Penniston was the President of Canton Promotions, LTD, a graphic design and screen printing business in Monroe, Wis. As an employer, Penniston had a duty to withhold employment taxes from the wages of his employees and then pay those over to the Internal Revenue Service. Those employment taxes included federal income taxes and FICA taxes (which are social security and medicare taxes). At his plea hearing in February, Penniston admitted that he withheld employment taxes from his employees' payroll checks, but willfully failed to pay over those taxes to the IRS.
Penniston also admitted that he stole approximately $11,000 in funds belonging to Canton Promotion's employee retirement plan, which was a simple IRA fund. Penniston admitted that he withheld employee contributions for the IRA fund from his employees' payroll checks, but then willfully failed to pay that money over to the fund.
The money withheld from Penniston's employees that was not paid over to the IRS or to the IRA fund remained in the company's bank accounts, where it was used by Penniston to pay for, among other things, his own personal living expenses.

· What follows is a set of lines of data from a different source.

(* ===== verification/Crc64.v ===== *)
(** * CRC64 ([redis-stable/src/crc64.c], [crcspeed.c], [crccombine.c])

    The checksum of dumps: bit by bit, by tables of 8 bytes at a time, and in
    two or three parallel streams whose results are joined by matrices over
    bits.  The buffer is a list of bytes, read at offsets; [addr] is its
    address, which matters for alignment. *)

From S2P Require Import Prelude Gf2.

Module Crc64.
Import Gf2.

(** ** Bit by bit ([crc64.c]) *)

Definition POLY : Z := 0xad93d23594c935a9.

(** A swap of the bits of the mask with those [k] above. *)
Definition swap_bits (m k data : Z) : Z := Z.lor (Z.land (Z.shiftr data k) m) (Z.shiftl (Z.land data m) k).

Definition builtin_bswap64 (a : Z) : Z := le_val (reverse (le_bytes 8 a)).

(** [gnuc]: the compiler has the builtin function. *)
Definition crc_reflect (gnuc : bool) (data data_len : Z) : option Z :=
  if negb (data_len <=? 64) then None
  else
    let data := swap_bits 0x5555555555555555 1 data in
    let data := swap_bits 0x3333333333333333 2 data in
    let data := swap_bits 0x0F0F0F0F0F0F0F0F 4 data in
    let data := if gnuc then builtin_bswap64 data
      else swap_bits 0xFFFFFFFF 32 (swap_bits 0xFFFF0000FFFF 16 (swap_bits 0x00FF00FF00FF00FF 8 data)) in
    Some (Z.shiftr data (64 - data_len)).

Definition crc64_bit (c : Z) (crc i : Z) : Z :=
  let bit := Z.land crc 0x8000000000000000 in
  let bit := if negb (Z.land c i =? 0) then (if bit =? 0 then 1 else 0) else bit in
  let crc := uwrap 64 (Z.shiftl crc 1) in
  if negb (bit =? 0) then Z.lxor crc POLY else crc.

Definition crc64_byte (crc c : Z) : Z :=
  Z.land (foldl (crc64_bit c) crc [0x01; 0x02; 0x04; 0x08; 0x10; 0x20; 0x40; 0x80]) 0xffffffffffffffff.

Definition _crc64 (gnuc : bool) (crc : Z) (data : list Z) : option Z :=
  let crc := foldl crc64_byte crc data in
  r ← crc_reflect gnuc (Z.land crc 0xffffffffffffffff) 64; Some (Z.lxor r 0).

(** ** Tables ([crcspeed.c]) *)

Definition CRC64_LEN_MASK : Z := 0x7ffffffffffffff8.
Definition CRC64_REVERSED_POLY : Z := 0x95ac9329ac4bc9b5.

Abbreviation table := (list (list Z)).

Definition lookup_table (t : table) (k i : Z) : option Z := row ← t !! Z.to_nat k; row !! Z.to_nat i.

(** A byte by the first row. *)
Definition table_step (row : list Z) (crc : Z) : option Z :=
  x ← row !! Z.to_nat (Z.land crc 0xff); Some (Z.lxor x (Z.shiftr crc 8)).

Fixpoint nested_rows (k : nat) (row0 row : list Z) : option table :=
  match k with
  | O => Some []
  | S k => row ← mapM (table_step row0) row; rows ← nested_rows k row0 row; Some (row :: rows)
  end.

(** The rows, instead of the columns, one after the other. *)
Definition crcspeed64little_init (crcfn : Z -> list Z -> option Z) : option table :=
  row0 ← mapM (fun n => crcfn 0 [Z.of_nat n]) (seq 0 256);
  rows ← nested_rows 7 row0 row0;
  Some (row0 :: rows).

(** [rev8], with the builtin function or without. *)
Definition rev8 (gnuc : bool) (a : Z) : Z :=
  if gnuc then builtin_bswap64 a
  else
    let a := swap_bits 0xff00ff00ff00ff 8 a in
    let a := swap_bits 0xffff0000ffff 16 a in
    Z.lor (Z.shiftr a 32) (uwrap 64 (Z.shiftl a 32)).

Definition crcspeed64big_init (gnuc : bool) (crcfn : Z -> list Z -> option Z) : option table :=
  t ← crcspeed64little_init crcfn; Some (map (map (rev8 gnuc)) t).

(** ** Joining checksums ([crccombine.c]) *)

(** The cases of the switch. *)
Definition nibble_rows (m0 m1 m2 m3 n : Z) : Z :=
  match n with
  | 15 => Z.lxor (Z.lxor (Z.lxor m0 m1) m2) m3
  | 14 => Z.lxor (Z.lxor m1 m2) m3
  | 13 => Z.lxor (Z.lxor m0 m2) m3
  | 12 => Z.lxor m2 m3
  | 11 => Z.lxor (Z.lxor m0 m1) m3
  | 10 => Z.lxor m1 m3
  | 9 => Z.lxor m0 m3
  | 8 => m3
  | 7 => Z.lxor (Z.lxor m0 m1) m2
  | 6 => Z.lxor m1 m2
  | 5 => Z.lxor m0 m2
  | 4 => m2
  | 3 => Z.lxor m0 m1
  | 2 => m1
  | 1 => m0
  | _ => 0
  end.

Fixpoint gf2_matrix_times_switch (fuel : nat) (mat : list Z) (vec sum : Z) : option Z :=
  if vec =? 0 then Some sum
  else
    match fuel, mat with
    | S fuel, m0 :: m1 :: m2 :: m3 :: mat =>
      gf2_matrix_times_switch fuel mat (Z.shiftr vec 4) (Z.lxor sum (nibble_rows m0 m1 m2 m3 (Z.land vec 15)))
    | _, _ => None
    end.

(** Two lanes at a time, under masks of the two lowest bits. *)
Fixpoint times_vec2_loop (n : nat) (mat : list Z) (vec sum0 sum1 : Z) : option Z :=
  match n with
  | O => Some (Z.lxor sum0 sum1)
  | S n =>
    match mat with
    | m0 :: m1 :: mat =>
      let mask0 := if Z.odd (Z.land vec 3) then 0xffffffffffffffff else 0 in
      let mask1 := if Z.land vec 3 >=? 2 then 0xffffffffffffffff else 0 in
      times_vec2_loop n mat (Z.shiftr vec 2) (Z.lxor sum0 (Z.land m0 mask0)) (Z.lxor sum1 (Z.land m1 mask1))
    | _ => None
    end
  end.

Section Combine.
Context (vector : bool).

Definition CRC_MULTIPLY (mat : list Z) (vec : Z) : option Z :=
  if vector then times_vec2_loop 32 mat vec 0 0 else gf2_matrix_times_switch 16 mat vec 0.

Definition gf2_matrix_square (mat : list Z) (dim : Z) : option (list Z) :=
  mapM (fun n => r ← mat !! n; CRC_MULTIPLY mat r) (seq 0 (Z.to_nat dim)).

Abbreviation cache := (list (list Z)).

(** The rows for one zero bit. *)
Fixpoint shift_rows (n : nat) (row : Z) : list Z :=
  match n with O => [] | S n => row :: shift_rows n (uwrap 64 (Z.shiftl row 1)) end.

(** [do ... while (++cache_num < 64)] *)
Fixpoint cache_loop (n : nat) (c : cache) (cache_num prev : Z) (dim : Z) : option cache :=
  match n with
  | O => Some c
  | S n =>
    mat ← (if cache_num + prev <? 0 then None else c !! Z.to_nat (cache_num + prev));
    sq ← gf2_matrix_square mat dim;
    if 64 <=? cache_num then None else cache_loop n (<[Z.to_nat cache_num := sq]> c) (cache_num + 1) (-1) dim
  end.

Definition init_combine_cache (c : cache) (poly dim : Z) : option cache :=
  let c := <[1%nat := poly :: shift_rows (Z.to_nat (dim - 1)) 1]> c in
  mat ← c !! 1%nat;
  sq ← gf2_matrix_square mat dim;
  let c := <[0%nat := sq]> c in
  sq ← gf2_matrix_square sq dim;
  let c := <[1%nat := sq]> c in
  cache_loop 64 c 0 1 dim.

Fixpoint combine_loop (fuel : nat) (c : cache) (cache_num crc1 len2 : Z) : option Z :=
  match fuel with
  | O => None
  | S fuel =>
    crc1 ← (if Z.odd len2 then mat ← c !! Z.to_nat cache_num; CRC_MULTIPLY mat crc1 else Some crc1);
    let len2 := Z.shiftr len2 1 in
    let cache_num := Z.land (cache_num + 1) 63 in
    if negb (len2 =? 0) then combine_loop fuel c cache_num crc1 len2 else Some crc1
  end.

Definition crc64_combine (c : cache) (crc1 crc2 len2 poly dim : Z) : option (cache * Z) :=
  if len2 =? 0 then Some (c, crc1)
  else
    x ← (row ← c !! 0%nat; row !! 0%nat);
    c ← (if x =? 0 then init_combine_cache c poly dim else Some c);
    crc1 ← combine_loop 64 c 0 crc1 len2;
    Some (c, Z.lxor crc1 crc2).

(** ** Eight bytes at a time ([crcspeed.c]) *)

Definition byte_step (t : table) (buf : list Z) (crc next : Z) : option Z :=
  b ← rd buf next;
  x ← lookup_table t 0 (Z.land (Z.lxor crc b) 0xff);
  Some (Z.lxor x (Z.shiftr crc 8)).

(** [DO_8_1] and [DO_8_2]. *)
Definition do_8 (t : table) (buf : list Z) (crc next : Z) : option Z :=
  w ← rdn buf next 8;
  let crc := Z.lxor crc (le_val w) in
  let byte k := uwrap 8 (Z.shiftr crc k) in
  x7 ← lookup_table t 7 (uwrap 8 crc);
  x6 ← lookup_table t 6 (byte 8);
  x5 ← lookup_table t 5 (byte 16);
  x4 ← lookup_table t 4 (byte 24);
  x3 ← lookup_table t 3 (byte 32);
  x2 ← lookup_table t 2 (byte 40);
  x1 ← lookup_table t 1 (byte 48);
  x0 ← lookup_table t 0 (Z.shiftr crc 56);
  Some (Z.lxor (Z.lxor (Z.lxor (Z.lxor (Z.lxor (Z.lxor (Z.lxor x7 x6) x5) x4) x3) x2) x1) x0).

(** [while (len && ((uintptr_t)next1 & 7) != 0)]: the checksum, the position
    and the length that is left. *)
Fixpoint align_loop (fuel : nat) (t : table) (addr : Z) (buf : list Z) (crc next len : Z) : option (Z * Z * Z) :=
  if negb (len =? 0) && negb (Z.land (addr + next) 7 =? 0) then
    match fuel with
    | O => None
    | S fuel => crc ← byte_step t buf crc next; align_loop fuel t addr buf crc (next + 1) (len - 1)
    end
  else Some (crc, next, len).

(** [while (len)] *)
Fixpoint final_loop (fuel : nat) (t : table) (buf : list Z) (crc next len : Z) : option Z :=
  if negb (len =? 0) then
    match fuel with
    | O => None
    | S fuel => crc ← byte_step t buf crc next; final_loop fuel t buf crc (next + 1) (len - 1)
    end
  else Some crc.

(** The loops of 8 bytes, for one, two and three positions. *)
Fixpoint loop1 (fuel : nat) (t : table) (buf : list Z) (crc1 next1 len : Z) : option (Z * Z * Z) :=
  if len >=? 8 then
    match fuel with
    | O => None
    | S fuel => crc1 ← do_8 t buf crc1 next1; loop1 fuel t buf crc1 (next1 + 8) (len - 8)
    end
  else Some (crc1, next1, len).

Fixpoint loop2 (fuel : nat) (t : table) (buf : list Z) (crc1 crc2 next1 next2 len : Z) : option (Z * Z * Z * Z) :=
  if len >=? 8 then
    match fuel with
    | O => None
    | S fuel =>
      crc1 ← do_8 t buf crc1 next1;
      crc2 ← do_8 t buf crc2 next2;
      loop2 fuel t buf crc1 crc2 (next1 + 8) (next2 + 8) (len - 8)
    end
  else Some (crc1, crc2, next1, next2).

Fixpoint loop3 (fuel : nat) (t : table) (buf : list Z) (crc1 crc2 crc3 next1 next2 next3 len : Z) : option (Z * Z * Z * Z * Z * Z) :=
  if len >=? 8 then
    match fuel with
    | O => None
    | S fuel =>
      crc1 ← do_8 t buf crc1 next1;
      crc2 ← do_8 t buf crc2 next2;
      crc3 ← do_8 t buf crc3 next3;
      loop3 fuel t buf crc1 crc2 crc3 (next1 + 8) (next2 + 8) (next3 + 8) (len - 8)
    end
  else Some (crc1, crc2, crc3, next1, next2, next3).

(** [CRC64_SPLIT]: the length of a segment. *)
Definition segment (len div : Z) : Z := Z.land (len / div) CRC64_LEN_MASK.

(** The parallel streams: the cache, the checksum, the position and the
    length that is left. *)
Definition streams (t : table) (c : cache) (dual tri : Z) (buf : list Z) (crc1 next1 len : Z) : option (cache * Z * Z * Z) :=
  if len >? tri then
    let olen := len in
    let next2 := next1 + segment len 3 in
    let len := next2 - next1 in
    let next3 := next2 + len in
    '(crc1, crc2, crc3, next1, next2, next3) ← loop3 (length buf) t buf crc1 0 0 next1 next2 next3 len;
    '(c, crc1) ← crc64_combine c crc1 crc2 (next2 - next1) CRC64_REVERSED_POLY 64;
    '(c, crc1) ← crc64_combine c crc1 crc3 (next2 - next1) CRC64_REVERSED_POLY 64;
    Some (c, crc1, next3, olen - (next2 - next1) * 3)
  else if len >? dual then
    let olen := len in
    let next2 := next1 + segment len 2 in
    let len := next2 - next1 in
    '(crc1, crc2, next1, next2) ← loop2 (length buf) t buf crc1 0 next1 next2 len;
    '(c, crc1) ← crc64_combine c crc1 crc2 (next2 - next1) CRC64_REVERSED_POLY 64;
    Some (c, crc1, next2, olen - (next2 - next1) * 2)
  else Some (c, crc1, next1, len).

Definition crcspeed64little (t : table) (c : cache) (dual tri addr : Z) (crc1 : Z) (buf : list Z) : option (cache * Z) :=
  let fuel := length buf in
  let len := zlen buf in
  if dual <? 1 then crc1 ← final_loop fuel t buf crc1 0 len; Some (c, crc1)
  else
    '(crc1, next1, len) ← align_loop fuel t addr buf crc1 0 len;
    '(c, crc1, next1, len) ← streams t c dual tri buf crc1 next1 len;
    '(crc1, next1, len) ← loop1 fuel t buf crc1 next1 len;
    crc1 ← final_loop fuel t buf crc1 next1 len;
    Some (c, crc1).

(** ** On a big-endian machine *)

Definition big_byte (t : table) (buf : list Z) (crc next : Z) : option Z :=
  b ← rd buf next;
  x ← lookup_table t 0 (Z.lxor (Z.shiftr crc 56) b);
  Some (Z.lxor x (uwrap 64 (Z.shiftl crc 8))).

Fixpoint big_align (fuel : nat) (t : table) (addr : Z) (buf : list Z) (crc next len : Z) : option (Z * Z * Z) :=
  if negb (len =? 0) && negb (Z.land (addr + next) 7 =? 0) then
    match fuel with
    | O => None
    | S fuel => crc ← big_byte t buf crc next; big_align fuel t addr buf crc (next + 1) (len - 1)
    end
  else Some (crc, next, len).

Definition big_8 (t : table) (buf : list Z) (crc next : Z) : option Z :=
  w ← rdn buf next 8;
  let crc := Z.lxor crc (le_val (reverse w)) in
  let byte k := Z.land (Z.shiftr crc k) 0xff in
  x0 ← lookup_table t 0 (Z.land crc 0xff);
  x1 ← lookup_table t 1 (byte 8);
  x2 ← lookup_table t 2 (byte 16);
  x3 ← lookup_table t 3 (byte 24);
  x4 ← lookup_table t 4 (byte 32);
  x5 ← lookup_table t 5 (byte 40);
  x6 ← lookup_table t 6 (byte 48);
  x7 ← lookup_table t 7 (Z.shiftr crc 56);
  Some (Z.lxor (Z.lxor (Z.lxor (Z.lxor (Z.lxor (Z.lxor (Z.lxor x0 x1) x2) x3) x4) x5) x6) x7).

Fixpoint big_loop (fuel : nat) (t : table) (buf : list Z) (crc next len : Z) : option (Z * Z * Z) :=
  if len >=? 8 then
    match fuel with
    | O => None
    | S fuel => crc ← big_8 t buf crc next; big_loop fuel t buf crc (next + 8) (len - 8)
    end
  else Some (crc, next, len).

Fixpoint big_final (fuel : nat) (t : table) (buf : list Z) (crc next len : Z) : option Z :=
  if negb (len =? 0) then
    match fuel with
    | O => None
    | S fuel => crc ← big_byte t buf crc next; big_final fuel t buf crc (next + 1) (len - 1)
    end
  else Some crc.

Definition crcspeed64big (gnuc : bool) (t : table) (addr : Z) (crc : Z) (buf : list Z) : option Z :=
  let fuel := length buf in
  let crc := rev8 gnuc crc in
  '(crc, next, len) ← big_align fuel t addr buf crc 0 (zlen buf);
  '(crc, next, len) ← big_loop fuel t buf crc next len;
  crc ← big_final fuel t buf crc next len;
  Some (rev8 gnuc crc).

(** ** The checksum of dumps *)

Definition crc64_init (gnuc little : bool) : option table :=
  if little then crcspeed64little_init (_crc64 gnuc) else crcspeed64big_init gnuc (_crc64 gnuc).

Definition crc64 (gnuc little : bool) (t : table) (c : cache) (dual tri addr : Z) (crc : Z) (s : list Z) : option (cache * Z) :=
  if little then crcspeed64little t c dual tri addr crc s
  else crc ← crcspeed64big gnuc t addr crc s; Some (c, crc).
End Combine.
End Crc64.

Judge Crabb commented at sentencing that Penniston's actions were not mistakes or the result of bad bookkeeping, but instead were conscious decisions that he made to engage in criminal conduct.
The charges against Penniston were the result of an investigation conducted by the Internal Revenue Service and U.S. Department of Labor. The prosecution of the case has been handled by Assistant U.S. Attorney Meredith P. Duchemin.